* Problem details
Beginning with the opening line, set down each line of the material below exactly, stopping once the line with "Definition build_absolute_path (path" is done.

════

(* ===== verification/FilePaths.v ===== *)
(** Lexical path resolution and the sandbox,
    [crates/fprime-os/src/file_path_utils.rs] and
    [crates/fprime-os/src/sandboxed_file.rs].

    A path is resolved in a single pass over a fixed buffer, with a read and a
    write position; the specification splits it at the slashes.  The working
    directory and the operating system's files are parameters. *)

From stdpp Require Import list strings.
From S2P Require Import Prelude Serial SerialFacts Codec FwString OsFile.

(** * Data *)

Definition FILE_NAME_STRING_SIZE : nat := 240.
Definition MAX_PATH_LENGTH : nat := FILE_NAME_STRING_SIZE.

Inductive PathStatus : Set := PathValid | PathOutsideSandbox | PathInvalidPath | PathTooLong.
#[export] Instance PathStatus_eq_dec : EqDecision PathStatus.
Proof. solve_decision. Defined.

Definition slash : Z := 47.
Definition dot : Z := 46.

Definition starts_with_slash (p : list Z) : bool := bool_decide (head p = Some slash).

(** * Operations *)

(** [build_absolute_path]: the status and the buffer. *)
Definition build_absolute_path (path base : list Z) (out : list Z) : outcome (PathStatus * list Z) :=
  if negb (starts_with_slash path) then
    if bool_decide (MAX_PATH_LENGTH ≤ length base) then Ret (PathInvalidPath, out)
    else if bool_decide (base = []) || negb (starts_with_slash base) then Ret (PathInvalidPath, out)
    else if bool_decide (MAX_PATH_LENGTH ≤ length path) then Ret (PathInvalidPath, out)
    else
      last ← index_get base (length base - 1);
      let needs_slash := if (last =? slash)%Z then 0 else 1 in
      if bool_decide (MAX_PATH_LENGTH < length base + needs_slash + length path + 1) then Ret (PathTooLong, out)
      else
        out1 ← copy_into 0 base out;
        let pos := length base in
        '(pos, out2) ← (if bool_decide (needs_slash = 1) then o ← index_set pos slash out1; Ret (pos + 1, o) else Ret (pos, out1));
        out3 ← copy_into pos path out2;
        out4 ← index_set (pos + length path) 0%Z out3;
        Ret (PathValid, out4)
  else
    if bool_decide (MAX_PATH_LENGTH ≤ length path) then Ret (PathInvalidPath, out)
    else if bool_decide (MAX_PATH_LENGTH < length path + 1) then Ret (PathTooLong, out)
    else
      out1 ← copy_into 0 path out;
      out2 ← index_set (length path) 0%Z out1;
      Ret (PathValid, out2).

Definition c_len (buf : list Z) : option nat :=
  let n := c_str_len buf in if bool_decide (n < length buf) then Some n else None.

(** The inner loops: to the end of a segment, and back over one. *)
Fixpoint seg_end (fuel read_pos path_length : nat) (buf : list Z) : outcome nat :=
  match fuel with
  | O => Ret read_pos
  | S fuel' =>
      if bool_decide (read_pos < path_length) then
        b ← index_get buf read_pos;
        if (b =? slash)%Z then Ret read_pos else seg_end fuel' (read_pos + 1) path_length buf
      else Ret read_pos
  end.
Fixpoint retreat (fuel write_pos : nat) (buf : list Z) : outcome nat :=
  match fuel with
  | O => Ret write_pos
  | S fuel' =>
      if bool_decide (1 < write_pos) then
        b ← index_get buf (write_pos - 1);
        if (b =? slash)%Z then Ret write_pos else retreat fuel' (write_pos - 1) buf
      else Ret write_pos
  end.

(** Whether [buf[start]] and the next byte (for [n = 2]) are dots. *)
Fixpoint dots_at (n start : nat) (buf : list Z) : outcome bool :=
  match n with
  | O => Ret true
  | S n' => b ← index_get buf start; if (b =? dot)%Z then dots_at n' (start + 1) buf else Ret false
  end.

(** The main loop of [resolve_in_place]: the write position and the buffer. *)
Fixpoint resolve_loop (fuel read_pos write_pos path_length : nat) (buf : list Z) : outcome (nat * list Z) :=
  match fuel with
  | O => Ret (write_pos, buf)
  | S fuel' =>
      if bool_decide (read_pos ≤ path_length) then
        let seg_start := read_pos in
        e ← seg_end (path_length - read_pos) read_pos path_length buf;
        let seg_len := e - seg_start in
        let read_pos := if bool_decide (e < path_length) then e + 1 else path_length + 1 in
        if bool_decide (seg_len = 0) then resolve_loop fuel' read_pos write_pos path_length buf
        else
          one ← (if bool_decide (seg_len = 1) then dots_at 1 seg_start buf else Ret false);
          if one : bool then resolve_loop fuel' read_pos write_pos path_length buf
          else
            two ← (if bool_decide (seg_len = 2) then dots_at 2 seg_start buf else Ret false);
            if two : bool then
              if bool_decide (1 < write_pos) then
                w ← retreat (write_pos - 1) (write_pos - 1) buf;
                resolve_loop fuel' read_pos w path_length buf
              else resolve_loop fuel' read_pos write_pos path_length buf
            else
              seg ← copy_from seg_start seg_len buf;
              buf1 ← copy_into write_pos seg buf;
              let w := write_pos + seg_len in
              buf2 ← index_set w slash buf1;
              resolve_loop fuel' read_pos (w + 1) path_length buf2
      else Ret (write_pos, buf)
  end.

Definition resolve_in_place (buf : list Z) : outcome (PathStatus * list Z) :=
  b0 ← index_get buf 0;
  _ ← fw_assert (b0 =? slash)%Z;
  match c_len buf with
  | None => Ret (PathInvalidPath, buf)
  | Some path_length =>
      '(write_pos, buf1) ← resolve_loop (path_length + 1) 1 1 path_length buf;
      let w := if bool_decide (1 < write_pos) then write_pos - 1 else write_pos in
      buf2 ← index_set w 0%Z buf1;
      Ret (PathValid, buf2)
  end.

(** [resolve_path]: the status and the output string. *)
Definition resolve_path (path base : list Z) (resolved : FwString) : outcome (PathStatus * FwString) :=
  if bool_decide (path = []) then Ret (PathInvalidPath, resolved)
  else
    '(st, buf) ← build_absolute_path path base (replicate MAX_PATH_LENGTH 0%Z);
    if negb (bool_decide (st = PathValid)) then Ret (st, resolved)
    else
      '(st, buf) ← resolve_in_place buf;
      if negb (bool_decide (st = PathValid)) then Ret (st, resolved)
      else
        let n := default 0 (c_len buf) in
        r ← copy_from 0 n buf;
        Ret (PathValid, set_bytes r resolved).

Definition check_containment (resolved_path allowed_directory : list Z) : outcome PathStatus :=
  if bool_decide (MAX_PATH_LENGTH ≤ length allowed_directory) || bool_decide (MAX_PATH_LENGTH ≤ length resolved_path)
  then Ret PathInvalidPath
  else if bool_decide (allowed_directory = []) || bool_decide (resolved_path = []) then Ret PathOutsideSandbox
  else
    last ← index_get allowed_directory (length allowed_directory - 1);
    if negb (last =? slash)%Z then Ret PathOutsideSandbox
    else if bool_decide (length resolved_path = length allowed_directory - 1)
         && bool_decide (resolved_path = take (length resolved_path) allowed_directory) then Ret PathValid
    else if bool_decide (length resolved_path < length allowed_directory) then Ret PathOutsideSandbox
    else if negb (bool_decide (take (length allowed_directory) resolved_path = allowed_directory)) then Ret PathOutsideSandbox
    else Ret PathValid.

(** * Specification *)

(** The parts between slashes. *)
Fixpoint segments (l : list Z) : list (list Z) :=
  match l with
  | [] => [[]]
  | b :: l' =>
      if (b =? slash)%Z then [] :: segments l'
      else match segments l' with s :: ss => (b :: s) :: ss | [] => [[b]] end
  end.

(** One part onto the components so far. *)
Definition push (st : list (list Z)) (s : list Z) : list (list Z) :=
  if decide (s = [] ∨ s = [dot]) then st
  else if decide (s = [dot; dot]) then take (length st - 1) st
  else st ++ [s].

(** The components of a path, and components as a path. *)
Definition normalize (p : list Z) : list (list Z) := foldl push [] (segments p).
Definition render (cs : list (list Z)) : list Z := if decide (cs = []) then [slash] else concat ((cons slash) <$> cs).
Definition as_directory (cs : list (list Z)) : list Z := slash :: concat ((λ s, s ++ [slash]) <$> cs).

(** A component a path can name below a directory. *)
Definition plain (s : list Z) : Prop := s ≠ [] ∧ s ≠ [dot] ∧ s ≠ [dot; dot] ∧ (slash ∉ s) ∧ (0%Z ∉ s).

(** * Segments *)

Lemma segments_cons s y : slash ∉ s → segments (s ++ slash :: y) = s :: segments y.
Proof.
  induction s as [|b s IH]; intros Hs; [done|]. apply not_elem_of_cons in Hs as [Hb Hs]. cbn [app segments].
  rewrite (proj2 (Z.eqb_neq _ _)) by congruence. by rewrite IH.
Qed.
Lemma segments_last s : slash ∉ s → segments s = [s].
Proof.
  induction s as [|b s IH]; intros Hs; [done|]. apply not_elem_of_cons in Hs as [Hb Hs]. cbn [segments].
  rewrite (proj2 (Z.eqb_neq _ _)) by congruence. by rewrite IH.
Qed.

(** Every path is a segment, then nothing or a slash and a path. *)
Lemma segment_split l : ∃ s, (slash ∉ s) ∧ (l = s ∨ ∃ y, l = s ++ slash :: y).
Proof.
  induction l as [|b l (s & Hs & Hl)]; [exists []; split; [apply not_elem_of_nil|by left]|].
  destruct (decide (b = slash)) as [->|Hb]; [exists []; split; [apply not_elem_of_nil|right; by exists l]|].
  exists (b :: s). split; [by apply not_elem_of_cons|]. destruct Hl as [->|[y ->]]; [by left|right; by exists y].
Qed.

Lemma segments_nonempty l : segments l ≠ [].
Proof. destruct l as [|b l]; [done|]. cbn. destruct (_ =? _)%Z; [done|]. by destruct (segments l). Qed.

Lemma segments_plain l s : 0%Z ∉ l → s ∈ segments l → (slash ∉ s) ∧ (0%Z ∉ s).
Proof.
  revert s. induction l as [|b l IH]; intros s H0 Hs; cbn [segments] in Hs.
  { apply list_elem_of_singleton in Hs as ->. split; apply not_elem_of_nil. }
  apply not_elem_of_cons in H0 as [Hb H0]. destruct (Z.eqb_spec b slash) as [->|Hne].
  - apply elem_of_cons in Hs as [->|Hs]; [split; apply not_elem_of_nil|by apply IH].
  - destruct (segments l) as [|s0 ss]; [by apply list_elem_of_singleton in Hs as ->; split; set_solver|].
    apply elem_of_cons in Hs as [->|Hs]; [|apply IH; [done|set_solver]].
    destruct (IH s0 H0) as [? ?]; [set_solver|]. split; set_solver.
Qed.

════

* Your response
(* ===== verification/FilePaths.v ===== *)
(** Lexical path resolution and the sandbox,
    [crates/fprime-os/src/file_path_utils.rs] and
    [crates/fprime-os/src/sandboxed_file.rs].

    A path is resolved in a single pass over a fixed buffer, with a read and a
    write position; the specification splits it at the slashes.  The working
    directory and the operating system's files are parameters. *)

From stdpp Require Import list strings.
From S2P Require Import Prelude Serial SerialFacts Codec FwString OsFile.

(** * Data *)

Definition FILE_NAME_STRING_SIZE : nat := 240.
Definition MAX_PATH_LENGTH : nat := FILE_NAME_STRING_SIZE.

Inductive PathStatus : Set := PathValid | PathOutsideSandbox | PathInvalidPath | PathTooLong.
#[export] Instance PathStatus_eq_dec : EqDecision PathStatus.
Proof. solve_decision. Defined.

Definition slash : Z := 47.
Definition dot : Z := 46.

Definition starts_with_slash (p : list Z) : bool := bool_decide (head p = Some slash).

(** * Operations *)

(** [build_absolute_path]: the status and the buffer. *)
Definition build_absolute_path (path base : list Z) (out : list Z) : outcome (PathStatus * list Z) :=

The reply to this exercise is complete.